*YOUR GOAL*
Find the line with "Forall (reachable o webhookTypeValidating) (f (entries o)) ->" in the records below. Copy it and every line after it, up to and including the line with "validating_objects (setDefault o)".

• • • •

Definition mutating_objects (o : generatorOptions) (whs : list K8s.Webhook)
  : list runtime_Object :=
  if 0 <? len whs then
    [Some (K8s.MutatingWebhookConfiguration
             (K8s.mkTypeMeta (K8s.GroupVersion_String K8s.GroupName "v1beta1")
                             "MutatingWebhookConfiguration")
             (K8s.mkObjectMeta (mutatingWebhookConfigName o) ""
                (webhook_cert_annotation
                   "admissionwebhook.alpha.kubebuilder.io/ca-secret-name"))
             whs)]
  else [].

Definition validating_objects (o : generatorOptions) (whs : list K8s.Webhook)
  : list runtime_Object :=
  if 0 <? len whs then
    [Some (K8s.ValidatingWebhookConfiguration
             (K8s.mkTypeMeta (K8s.GroupVersion_String K8s.GroupName "v1beta1")
                             "ValidatingWebhookConfiguration")
             (K8s.mkObjectMeta (validatingWebhookConfigName o) ""
                (webhook_cert_annotation
                   "admission.alpha.kubebuilder.io/ca-secret-name"))
             whs)]
  else [].


Definition nonnil (x : runtime_Object) : list runtime_Object :=
  if isNil x then [] else [x].

Lemma mutatingWHConfigs_Ok (f : mapOrder) (o o' : generatorOptions) (obj : runtime_Object) :
  Forall done (f (entries o)) ->
  mutatingWHConfigs f o = Ok (o', obj) ->
  o' = set_registry o (Some (map (touch o webhookTypeMutating) (f (entries o)))) /\
  Forall (reachable o webhookTypeMutating) (f (entries o)) /\
  nonnil obj =
    mutating_objects o
      (sort_Slice (flat_map (entries_of o webhookTypeMutating) (f (entries o)))).
Proof.
  intros Hd. unfold mutatingWHConfigs.
  destruct (webhooks_range o webhookTypeMutating (f (entries o)))
    as [ [r whs] | ] eqn:H; [ | discriminate ].
  apply webhooks_range_Ok in H as (-> & -> & Hr); [ | assumption ].
  unfold mutating_objects.
  destruct (0 <? len (sort_Slice _)); intro E; injection E as <- <-; now repeat split.
Qed.

Lemma mutatingWHConfigs_complete (f : mapOrder) (o : generatorOptions) :
  Forall done (f (entries o)) ->
  Forall (reachable o webhookTypeMutating) (f (entries o)) ->
  exists obj,
    mutatingWHConfigs f o =
      Ok (set_registry o (Some (map (touch o webhookTypeMutating) (f (entries o)))), obj) /\
    nonnil obj =
      mutating_objects o
        (sort_Slice (flat_map (entries_of o webhookTypeMutating) (f (entries o)))).
Proof.
  intros Hd Hr. unfold mutatingWHConfigs, mutating_objects.
  rewrite (webhooks_range_complete o _ _ Hd Hr).
  destruct (0 <? len (sort_Slice _)); eexists; split; reflexivity.
Qed.

Lemma validatingWHConfigs_Ok (f : mapOrder) (o o' : generatorOptions) (obj : runtime_Object) :
  Forall done (f (entries o)) ->
  validatingWHConfigs f o = Ok (o', obj) ->
  o' = set_registry o (Some (map (touch o webhookTypeValidating) (f (entries o)))) /\
  Forall (reachable o webhookTypeValidating) (f (entries o)) /\
  nonnil obj =
    validating_objects o
      (sort_Slice (flat_map (entries_of o webhookTypeValidating) (f (entries o)))).
Proof.
  intros Hd. unfold validatingWHConfigs.
  destruct (webhooks_range o webhookTypeValidating (f (entries o)))
    as [ [r whs] | ] eqn:H; [ | discriminate ].
  apply webhooks_range_Ok in H as (-> & -> & Hr); [ | assumption ].
  unfold validating_objects.
  destruct (0 <? len (sort_Slice _)); intro E; injection E as <- <-; now repeat split.
Qed.

Lemma validatingWHConfigs_complete (f : mapOrder) (o : generatorOptions) :
  Forall done (f (entries o)) ->
  Forall (reachable o webhookTypeValidating) (f (entries o)) ->
  exists obj,
    validatingWHConfigs f o =
      Ok (set_registry o (Some (map (touch o webhookTypeValidating) (f (entries o)))), obj) /\
    nonnil obj =
      validating_objects o
        (sort_Slice (flat_map (entries_of o webhookTypeValidating) (f (entries o)))).
Proof.
  intros Hd Hr. unfold validatingWHConfigs, validating_objects.
  rewrite (webhooks_range_complete o _ _ Hd Hr).
  destruct (0 <? len (sort_Slice _)); eexists; split; reflexivity.
Qed.

Lemma whConfigs_objs (mutatingWH validatingWH : runtime_Object) :
  (let objs : list runtime_Object := [] in
   let objs := if isNil mutatingWH then objs else (objs ++ [mutatingWH])%list in
   if isNil validatingWH then objs else (objs ++ [validatingWH])%list)
  = (nonnil mutatingWH ++ nonnil validatingWH)%list.
Proof. destruct mutatingWH, validatingWH; reflexivity. Qed.

Section Runs.

Variables f1 f2 f3 : mapOrder.
Variable o : generatorOptions.

(** The sequences the three loops visit. *)
Definition visited1 : registry_t := f1 (entries o).
Definition visited2 : registry_t := f2 (map defaulted_entry visited1).
Definition visited3 : registry_t :=
  f3 (map (touch (setDefault o) webhookTypeMutating) visited2).

Definition run_succeeds : Prop :=
  Forall (fun pw => valid (snd pw)) visited1 /\
  Forall (reachable (setDefault o) webhookTypeMutating) visited2 /\
  Forall (reachable (setDefault o) webhookTypeValidating) visited3.

Definition run_objects : list runtime_Object :=
  (mutating_objects (setDefault o)
     (sort_Slice (flat_map (entries_of (setDefault o) webhookTypeMutating) visited2)) ++
   validating_objects (setDefault o)
     (sort_Slice (flat_map (entries_of (setDefault o) webhookTypeValidating) visited3)) ++
   [getService (setDefault o)])%list.

Hypothesis f2_ok : range_ok f2.
Hypothesis f3_ok : range_ok f3.

Lemma visited2_done : Forall done visited2.
Proof.
  unfold visited2. eapply Permutation_Forall; [ symmetry; apply f2_ok | ].
  apply defaulted_entries_done.
Qed.

Lemma touch_done (od : generatorOptions) (ty : webhookType) (l : registry_t) :
  Forall done l -> Forall done (map (touch od ty) l).
Proof.
  intro H. apply Forall_forall. intros pw Hin.
  apply in_map_iff in Hin as ([p w] & <- & Hin).
  rewrite Forall_forall in H. specialize (H _ Hin). unfold done in *. simpl in H.
  unfold touch, with_selector. simpl.
  repeat match goal with |- context [ if ?c then _ else _ ] => destruct c end;
    assumption.
Qed.

Lemma visited3_done : Forall done visited3.
Proof.
  unfold visited3. eapply Permutation_Forall; [ symmetry; apply f3_ok | ].
  apply touch_done, visited2_done.
Qed.

Lemma Generate_Ok (o' : generatorOptions) (objs : list runtime_Object) :
  Generate f1 f2 f3 o = Ok (o', objs) -> run_succeeds /\ objs = run_objects.
Proof.
  unfold Generate, whConfigs. rewrite entries_setDefault. fold visited1.
  destruct (validate_range visited1) as [ r1 | ] eqn:H1; [ | discriminate ].
  apply validate_range_Ok in H1 as [-> Hv].
  destruct (mutatingWHConfigs f2 _) as [ [o2 obj2] | ] eqn:H2; [ | discriminate ].
  apply mutatingWHConfigs_Ok in H2 as (-> & Hr2 & E2);
    [ | rewrite entries_set_registry; apply visited2_done ].
  destruct (validatingWHConfigs f3 _) as [ [o3 obj3] | ] eqn:H3; [ | discriminate ].
  apply validatingWHConfigs_Ok in H3 as (-> & Hr3 & E3);
    [ | rewrite entries_set_registry; apply visited3_done ].
  rewrite whConfigs_objs. intro E. injection E as _ <-.
  split; [ repeat split; assumption | ].
  rewrite E2, E3, <- app_assoc. reflexivity.
Qed.

Lemma Generate_complete :
  run_succeeds -> exists o', Generate f1 f2 f3 o = Ok (o', run_objects).
Proof.
  intros (Hv & Hr2 & Hr3). unfold Generate, whConfigs.
  rewrite entries_setDefault. fold visited1.
  rewrite (validate_range_complete _ Hv).
  match goal with |- context [ mutatingWHConfigs f2 ?x ] => set (o1 := x) end.
  assert (Hd2 : Forall done (f2 (entries o1))) by apply visited2_done.
  destruct (mutatingWHConfigs_complete f2 o1 Hd2 Hr2) as (obj2 & H2 & E2).
  rewrite H2.
  match goal with |- context [ validatingWHConfigs f3 ?x ] => set (o2 := x) end.
  assert (Hd3 : Forall done (f3 (entries o2))) by apply visited3_done.
  destruct (validatingWHConfigs_complete f3 o2 Hd3 Hr3) as (obj3 & H3 & E3).
  rewrite H3, whConfigs_objs. eexists. f_equal. f_equal.
  rewrite E2, E3, <- app_assoc. reflexivity.
Qed.

End Runs.

(** ** The entries of a run, whatever the orders *)

Definition webhooks_of (obj : K8s.Object) : list K8s.Webhook :=
  match obj with
  | K8s.MutatingWebhookConfiguration _ _ whs => whs
  | K8s.ValidatingWebhookConfiguration _ _ whs => whs
  | K8s.Service _ _ _ => []
  end.

(** The webhook entries of all the objects of a list. *)
Definition emitted (objs : list runtime_Object) : list K8s.Webhook :=
  flat_map (fun x => match x with Some obj => webhooks_of obj | None => [] end) objs.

• • • •

*ANSWER TO THIS TASK*
  Forall (reachable o webhookTypeValidating) (f (entries o)) ->
  exists obj,
    validatingWHConfigs f o =
      Ok (set_registry o (Some (map (touch o webhookTypeValidating) (f (entries o)))), obj) /\
    nonnil obj =
      validating_objects o
        (sort_Slice (flat_map (entries_of o webhookTypeValidating) (f (entries o)))).
Proof.
  intros Hd Hr. unfold validatingWHConfigs, validating_objects.
  rewrite (webhooks_range_complete o _ _ Hd Hr).
  destruct (0 <? len (sort_Slice _)); eexists; split; reflexivity.
Qed.

Lemma whConfigs_objs (mutatingWH validatingWH : runtime_Object) :
  (let objs : list runtime_Object := [] in
   let objs := if isNil mutatingWH then objs else (objs ++ [mutatingWH])%list in
   if isNil validatingWH then objs else (objs ++ [validatingWH])%list)
  = (nonnil mutatingWH ++ nonnil validatingWH)%list.
Proof. destruct mutatingWH, validatingWH; reflexivity. Qed.

Section Runs.

Variables f1 f2 f3 : mapOrder.
Variable o : generatorOptions.

(** The sequences the three loops visit. *)
Definition visited1 : registry_t := f1 (entries o).
Definition visited2 : registry_t := f2 (map defaulted_entry visited1).
Definition visited3 : registry_t :=
  f3 (map (touch (setDefault o) webhookTypeMutating) visited2).

Definition run_succeeds : Prop :=
  Forall (fun pw => valid (snd pw)) visited1 /\
  Forall (reachable (setDefault o) webhookTypeMutating) visited2 /\
  Forall (reachable (setDefault o) webhookTypeValidating) visited3.

Definition run_objects : list runtime_Object :=
  (mutating_objects (setDefault o)
     (sort_Slice (flat_map (entries_of (setDefault o) webhookTypeMutating) visited2)) ++
   validating_objects (setDefault o)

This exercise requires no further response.